(** * dump_rtprio: a shallow embedding of [src/dump_rtprio.cpp]

    The program scans the identifier space of a Linux system and prints one
    CSV line per live thread.  Every function of the source is embedded under
    its own name.  The C library and the kernel are an explicit oracle
    ([kernel]); the ambient state of the process ([errno], what was written
    to standard output, which kernel interfaces were called) is threaded
    through a small state-and-abort monad ([M]). *)

From Stdlib Require Import ZArith List String Ascii Bool Lia DecimalString.
From Stdlib Require Import Sorted DecimalZ.
From Stdlib Require DecimalPos DecimalFacts.
Import ListNotations.

Local Open Scope string_scope.
Local Open Scope list_scope.
Local Open Scope Z_scope.

(** ** Platform constants (Linux, glibc) *)

(** Error codes are positive; [errno] is 0 when clear. *)
Definition ENOENT : positive := 2.
Definition ESRCH : positive := 3.
Definition EACCES : positive := 13.

Definition SCHED_OTHER : Z := 0.
Definition SCHED_FIFO : Z := 1.
Definition SCHED_RR : Z := 2.
Definition SCHED_BATCH : Z := 3.
Definition SCHED_IDLE : Z := 5.
Definition SCHED_DEADLINE : Z := 6.

(** Number of CPUs a [cpu_set_t] can hold. *)
Definition CPU_SETSIZE : Z := 1024.

Definition INT_MIN : Z := - 2 ^ 31.
Definition INT_MAX : Z := 2 ^ 31 - 1.
Definition LONG_MIN : Z := - 2 ^ 63.
Definition LONG_MAX : Z := 2 ^ 63 - 1.

(** ** Outcomes and the process state *)

(** How the process can stop early: [LOG(FATAL, ...)] prints a diagnostic and
    calls [std::exit(1)]; an exception nobody catches ([CHECK_EQ], [PCHECK],
    [std::stoi]) ends in [std::terminate]; an out-of-contract access
    ([front()] of an empty view, an uninitialised buffer) is undefined. *)
Inductive halt : Type :=
| Exit1
| Uncaught
| Undefined.

Inductive result (A : Type) : Type :=
| Ok (a : A)
| Abort (f : halt).
Arguments Ok {A} a.
Arguments Abort {A} f.

(** The kernel interfaces the program calls, with their arguments. *)
Inductive call : Type :=
| call_sysconf_nprocessors_conf
| call_sched_getaffinity (process : Z)
| call_sched_getparam (process : Z)
| call_sched_getscheduler (process : Z)
| call_readlink (path : string)
| call_getpriority (process : Z)
| call_fopen (path : string).

Record world : Type := mkWorld {
  errno : Z;                (* the thread's error indicator *)
  stdout : list string;     (* what each completed printf put into the stream,
                               oldest first; see [delivered] for what of it
                               leaves the process *)
  trace : list call         (* kernel interfaces called so far, oldest first *)
}.

Definition M (A : Type) : Type := world -> result A * world.

Definition ret {A} (a : A) : M A := fun w => (Ok a, w).

Definition bind {A B} (m : M A) (k : A -> M B) : M B :=
  fun w =>
    match m w with
    | (Ok a, w') => k a w'
    | (Abort f, w') => (Abort f, w')
    end.

Definition abort {A} (f : halt) : M A := fun w => (Abort f, w).

(** A computation that touches no state, run inside [M]. *)
Definition lift {A} (r : result A) : M A := fun w => (r, w).

Definition result_bind {A B} (r : result A) (k : A -> result B) : result B :=
  match r with
  | Ok a => k a
  | Abort f => Abort f
  end.

Notation "x <- m ;; k" := (bind m (fun x => k))
  (at level 61, m at next level, right associativity).
Notation "' p <- m ;; k" := (bind m (fun p => k))
  (at level 61, p pattern, m at next level, right associativity).
Notation "m ;;; k" := (bind m (fun _ => k))
  (at level 61, right associativity).

Definition get_errno : M Z := fun w => (Ok (errno w), w).

Definition set_errno (e : Z) : M unit :=
  fun w => (Ok tt, mkWorld e (stdout w) (trace w)).

Definition log_call (c : call) : M unit :=
  fun w => (Ok tt, mkWorld (errno w) (stdout w) (trace w ++ [c])).

(** Puts [s] into the stream; the stream is not flushed here. *)
Definition write_stdout (s : string) : M unit :=
  fun w => (Ok tt, mkWorld (errno w) (stdout w ++ [s]) (trace w)).

(** ** The kernel and C library oracle *)

(** A call either succeeds with a value, or fails: it then returns its error
    value (-1, a null pointer) and stores the error code in [errno].  A
    successful call leaves [errno] alone. *)
Inductive sysres (A : Type) : Type :=
| Success (a : A)
| Failure (e : positive).
Arguments Success {A} a.
Arguments Failure {A} e.

(** An open [FILE*]: the strings successive [fgets] calls store in the
    caller's buffer (each shorter than the buffer and without a NUL, as
    [fgets] delivers them), whether the stream then reports an error (with
    the [errno] it leaves) or plain end of file, and what [fclose] will
    return. *)
Record FILE : Type := mkFILE {
  f_lines : list string;
  f_error : option positive;
  f_close : Z
}.

Definition cpu_set_t : Type := Z.      (* bit c set: CPU c is in the set *)

Record sched_param : Type := mkSchedParam { sched_priority : Z }.

Record kernel : Type := mkKernel {
  k_sysconf_nprocessors_conf : sysres Z;
  k_fopen : string -> sysres FILE;
  k_sched_getaffinity : Z -> sysres cpu_set_t;
  k_sched_getparam : Z -> sysres sched_param;
  k_sched_getscheduler : Z -> sysres Z;
  k_readlink : string -> sysres string;
  k_getpriority : Z -> sysres Z
}.

(** The value an [int]-returning call hands back. *)
Definition retval {A} (r : sysres A) : Z :=
  match r with
  | Success _ => 0
  | Failure _ => -1
  end.

(** Runs one oracle call: logs it, and on failure stores the error code. *)
Definition syscall {A} (c : call) (r : sysres A) : M (sysres A) :=
  log_call c ;;;
  match r with
  | Success a => ret (Success a)
  | Failure e => set_errno (Z.pos e) ;;; ret (Failure e)
  end.

(** ** Logging and checking helpers *)

Definition CHECK_EQ (val1 val2 : Z) : M unit :=
  if val1 =? val2 then ret tt else abort Uncaught.

Definition PCHECK (val : Z) : M unit :=
  if val =? 0 then ret tt else abort Uncaught.

Inductive LogLevel : Type := FATAL | WARNING.

(** The diagnostic goes to the error stream, which is not modelled. *)
Definition LOG {A} (level : LogLevel) (dflt : A) : M A :=
  match level with
  | FATAL => abort Exit1
  | WARNING => ret dflt
  end.

Definition PLOG {A} (level : LogLevel) (dflt : A) : M A := LOG level dflt.

(** ** Text helpers of the C and C++ libraries *)

(** [std::to_string(int)] and the [%d] conversion. *)
Definition to_string (z : Z) : string := NilZero.string_of_int (Z.to_int z).

Inductive printf_arg : Type :=
| arg_s (s : string)
| arg_d (d : Z).

(** The two conversions the program uses; [None] when the arguments do not
    fit the format. *)
Fixpoint sprintf (fmt : string) (args : list printf_arg) : option string :=
  match fmt with
  | EmptyString => Some ""
  | String "%" (String "s" fmt') =>
      match args with
      | arg_s s :: args' => option_map (append s) (sprintf fmt' args')
      | _ => None
      end
  | String "%" (String "d" fmt') =>
      match args with
      | arg_d d :: args' => option_map (append (to_string d)) (sprintf fmt' args')
      | _ => None
      end
  | String c fmt' => option_map (String c) (sprintf fmt' args)
  end.

Definition printf (fmt : string) (args : list printf_arg) : M unit :=
  match sprintf fmt args with
  | Some s => write_stdout s
  | None => abort Undefined
  end.

Definition is_digit (c : ascii) : bool :=
  let n := Z.of_nat (nat_of_ascii c) in (48 <=? n) && (n <=? 57).

Definition digit_value (c : ascii) : Z := Z.of_nat (nat_of_ascii c) - 48.

Definition isspace (c : ascii) : bool :=
  let n := Z.of_nat (nat_of_ascii c) in (n =? 32) || ((9 <=? n) && (n <=? 13)).

Fixpoint skip_spaces (l : list ascii) : list ascii :=
  match l with
  | c :: l' => if isspace c then skip_spaces l' else l
  | [] => []
  end.

Fixpoint read_digits (l : list ascii) (acc : Z) : Z :=
  match l with
  | c :: l' => if is_digit c then read_digits l' (10 * acc + digit_value c) else acc
  | [] => acc
  end.

(** Base-10 [strtol]: leading white space, an optional sign, then digits;
    what follows the digits is ignored.  [None] when there is no digit. *)
Definition strtol10 (l : list ascii) : option Z :=
  let l1 := skip_spaces l in
  let '(neg, l2) :=
    match l1 with
    | "-"%char :: r => (true, r)
    | "+"%char :: r => (false, r)
    | _ => (false, l1)
    end in
  match l2 with
  | c :: _ =>
      if is_digit c
      then Some (if neg then - read_digits l2 0 else read_digits l2 0)
      else None
  | [] => None
  end.

(** [std::stoi]: throws [std::invalid_argument] when there is no number and
    [std::out_of_range] when it does not fit an [int]; nothing catches them. *)
Definition stoi (s : list ascii) : result Z :=
  match strtol10 s with
  | Some v => if (INT_MIN <=? v) && (v <=? INT_MAX) then Ok v else Abort Uncaught
  | None => Abort Uncaught
  end.

(** ** [std::string_view] *)

Record string_view : Type := mkView {
  sv_data : list ascii;     (* the characters of the buffer viewed *)
  sv_begin : nat;
  sv_size : nat
}.

Definition view_of (buffer : list ascii) : string_view :=
  mkView buffer 0 (List.length buffer).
· · · ·
◆ **Action item**
Copy, exactly and only, the lines above that begin with the one containing "Definition set_errno (e" and finish with the one containing "Definition write_stdout (s".

◆ **Task response**
Definition set_errno (e : Z) : M unit :=
  fun w => (Ok tt, mkWorld e (stdout w) (trace w)).

Definition log_call (c : call) : M unit :=
  fun w => (Ok tt, mkWorld (errno w) (stdout w) (trace w ++ [c])).

(** Puts [s] into the stream; the stream is not flushed here. *)
Definition write_stdout (s : string) : M unit :=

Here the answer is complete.